Use a 40 inch SID or less. With the patient either upright or prone, rotate the patient into an RAO position, ensuring the right anterior chest wall is in contact with the IR. Roll the shoulders forward, bringing the sternum closer to the image receptor and minimizing superimposition. The top of IR should be approximately 1.5 inches above the jugular notch, with the central ray centered midway between the jugular notch and the xiphoid process, 1 inch to left of midline. Expose on full inspiration. Breathing technique can be used to blur the overlying ribs and lung markings, if patient can cooperate. 

Evaluation Criteria

Bony margins of the sternum appear sharp. (Lung markings will be blurred if breathing technique was used.) Entire sternum should be visualized in profile, superimposed over the heart shadow, with clear bony outlines and no superimposition from the spine or other structures. The entire sternum, from the jugular notch to the xiphoid process, should be visible.

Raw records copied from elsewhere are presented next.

(* ===== verification/QuantaLedger.v ===== *)
(** * Local quota ledger

    Models [internal/stream/local_quanta.go], [local_quanta_flush.go],
    [local_quanta_refill.go], [local_quanta_strict.go], the embedded scripts
    [local-quota-refill.lua] and [local-quota-return.lua], the recovery path
    of [local_quanta_broker.go] and the publication of local debits in
    [internal/filter/unified/unified_eval.go].  A tracker holds chunks of
    campaign budget in 4096 cells, refills them from the Redis quota keys and
    flushes them back.  The sharder, the campaign registry and
    [uuid.UUID.String] are parameters; a Redis shard is the map of its quota
    keys; what Redis answers (error, executed, executed but unacknowledged) is
    an input of each operation.  [float64] is [SpecFloat] at 53 bits. *)

From Stdlib Require Import SpecFloat.
From S2P Require Import Prelude SlotMap RedisKeys.
Open Scope Z_scope.

Module QuantaLedger.

Import RedisKeys.

Definition localQuantaSlotCount : Z := 4096.
Definition localQuantaSlotMask : Z := 4095.

Record LocalQuantaCell := mkCell {
  campaignHash : Z; remaining : Z; chunkSize : Z; rpsEMA : Z; campaignID : list Z
}.

Definition nil_uuid : list Z := replicate 16 0.
Definition zero_cell : LocalQuantaCell := mkCell 0 0 0 0 nil_uuid.
#[export] Instance cell_inhabited : Inhabited LocalQuantaCell := populate zero_cell.

Definition with_remaining (c : LocalQuantaCell) (r : Z) : LocalQuantaCell :=
  mkCell (campaignHash c) r (chunkSize c) (rpsEMA c) (campaignID c).

Definition NewLocalQuantaLedger : list LocalQuantaCell := replicate 4096 zero_cell.

(** ** Cells *)

Definition ledgerCellHash (id : list Z) (subSlot : Z) : Z :=
  let h := SlotMap.crc32Castagnoli id in
  if 0 <? subSlot then Z.lxor h (u32 subSlot *u32 2246822507) else h.
Lemma inv_worker_step s r' c' o :
  inv s -> cstep (ring s) (worker s) = (r', c', o) ->
  inv (mkSystem r' (calls s) c' (claimed s) (match o with Some d => out s ++ [d] | None => out s end)).
Proof.
  intros H Hs. pose proof (inv_worker s H) as Hw. pose proof (inv_write s H) as Hwr.
  pose proof (inv_out s H) as Ho. pose proof (window s H) as (_ & Hwin & Hem).
  unfold emitted in *. unfold worker_ok in Hw.
  destruct (worker s) as [|r|r|r|r|r] eqn:Ew; cbn [cstep] in Hs.
  - injection Hs as <- <- <-. apply inv_worker_move; rewrite ?Ew; auto.
    intros s' Er Ec Ew'. unfold worker_ok. by rewrite Ew', Er.
  - destruct (_ <=? r) eqn:E; injection Hs as <- <- <-; apply inv_worker_move; rewrite ?Ew; auto;
      intros s' Er Ec Ew'; unfold worker_ok; rewrite Ew'; [done|]. rewrite Er, Ec. lia.
  - destruct (_ =? 1) eqn:E; injection Hs as <- <- <-; apply inv_worker_move; rewrite ?Ew; auto;
      intros s' Er Ec Ew'; unfold worker_ok; rewrite Ew'; [|done]. rewrite Er, Ec.
    intuition lia.
  - injection Hs as <- <- <-. destruct Hw as (Er & Hrn & Hr1). pose proof (inv_read s H) as [Hr0 _].
    apply inv_worker_move; rewrite ?Ew; auto.
    + intros s' Er' Ec Ew'. unfold worker_ok, slot_at in *. by rewrite Ew', Er', Ec.
    + assert (low s = r) as El by (unfold low; rewrite Ew; done).
      destruct (inv_slots s H r) as [(i & d & p & E & Eo)|(_ & d & E & Hh1 & Hh2)]; [lia| |].
      { destruct (owned_range s i d p r H E Eo) as (_ & Hz & _). lia. }
      rewrite Ho, <- Er, Hh1, Hh2. replace (Z.to_nat (r + 1)) with (S (Z.to_nat r)) by lia.
      rewrite (take_S_r _ _ d) by done. by destruct d.
  - injection Hs as <- <- <-. by apply inv_clear.
  - injection Hs as <- <- <-. by apply inv_advance.
Qed.

Lemma reachable_inv s : reachable s -> inv s.
Proof.
  induction 1 as [|s s' _ IH Hs]; [apply inv_init|]. destruct Hs.
  - (* a new call *)
    destruct IH as [H1 H2 H3 H4 H5 H6 H7 H8 H9 H10 H11 H12].
    assert (forall i e p, (calls s ++ [(d, PLoadAlloc)]) !! i = Some (e, p) ->
      calls s !! i = Some (e, p) \/ p = PLoadAlloc) as Hc.
    { intros i e p [E|[_ E]]%lookup_app_Some; [by left|right].
      apply list_lookup_singleton_Some in E as [_ [= _ <-]]. done. }
    constructor; auto; cbn [calls].
    + intros i e p [E| ->]%Hc; [exact (H8 i e p E)|exact I].
    + intros i e p j [E| ->]%Hc; [by apply (H9 i e p)|discriminate].
    + intros i i' e e' p p' j [E| ->]%Hc [E'| ->]%Hc; try discriminate. by apply (H10 i i' e e' p p').
    + intros j Hj. destruct (H11 j Hj) as [(i & e & p & E & Eo)|?]; [left|by right].
      exists i, e, p. cbn [calls]. split; [|done]. by apply lookup_app_l_Some.
  - eapply inv_producer; eauto.
  - by apply inv_worker_step.
Qed.

(** ** Schedules *)

Inductive pick := Call (d : delta) | Producer (i : nat) | Worker.

Definition work (s : System) : System :=
  let '(r', c', o) := cstep (ring s) (worker s) in
  mkSystem r' (calls s) c' (claimed s) (match o with Some d => out s ++ [d] | None => out s end).

Definition exec_pick (s : System) (k : pick) : System :=
  match k with
  | Call d => mkSystem (ring s) (calls s ++ [(d, PLoadAlloc)]) (worker s) (claimed s) (out s)
  | Producer i =>
      match calls s !! i with
      | None => s
      | Some (d, p) =>
          match pstep d (ring s) p with
          | None => s
          | Some (r', p', won) =>
              if won && (18446744073709551616 <=? zlen (claimed s) + 1) then s
              else mkSystem r' (<[i := (d, p')]> (calls s)) (worker s)
                     (if won then claimed s ++ [d] else claimed s) (out s)
          end
      end
  | Worker => work s
  end.
(** A failed dead-letter write can lose a message.  The event that was
    both kept and pooled is handed out for the next message and overwritten;
    the retry then persists that message twice and acknowledges both ids, and
    the kept message is in no pending list, no row and no dead letter. *)
Theorem failed_dlq_write_loses_message :
  let down := mkDlqEnv (fun _ => true) (fun _ => RFail) (fun _ => ROk) in
  let w := foldl (exec demo_cfg) (demo_init demo_script)
    (demo_ops down ++ [Produce 3; Read "w" 5 (fun _ => Some 0%nat); Flush "w" (demo_env down)]) in
  2 ∈ delivered w /\ pel w !! 2 = None /\ rows (store w) = [1; 3; 3] /\ dlq w = [].
Proof. cbv zeta. split; [apply (bool_decide_unpack _); vm_compute; exact I|]. by vm_compute. Qed.

(** Transient errors are dead-lettered while a batch is decomposed.  The
    split answers a retriable error as a failure of its rows, and the caller
    moves every failed row to the dead-letter stream and acknowledges it:
    here message 1, whose only error was a timeout of the store. *)
Theorem timeout_in_split_dead_letters :
  isRetriableStoreError ErrDeadlineExceeded = true /\
  let w := foldl (exec demo_cfg)
    (demo_init [Some bad_row; Some bad_row; Some ErrDeadlineExceeded; None]) (demo_ops dlq_up) in
  dlq w = [1] /\ rows (store w) = [2] /\ pel w = ∅.
Proof. split; [done|]. by vm_compute. Qed.

Lemma demo_ops_ok : Forall op_ok (demo_ops dlq_up).
Proof. repeat constructor. Qed.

Hows & Whys of Sternum Radiography

  • What bone forms the anterior portion of the bony thorax?
    • The sternum
  • At what level is the jugular notch located?
    • T2 – 3
  • At what level is the xiphoid process located?
    • T9 – 10
  • Why should the sternum be imaged at distances of less than 40 inches?
    •  Shorter SID causes magnification and loss of detail in the overlying thoracic structures, making it easier to visualize the sternum.
  • How far should we keep the tube from the patient for safety reasons?
    • The tube should never be closer than 12 inches to the patient.
  • In trauma patients who cannot stand or be turned onto their abdomens, what alternate view can be performed?
    • LPO
  • In order to better visualize the sternum, the patient should be rotated so that the sternum is superimposed over what thoracic structure?
    • The heart
  • Why should lateral sternum images be performed at 60 to 72 inches SID?
    • A longer SID is recommended to reduce the magnification caused by the large OID.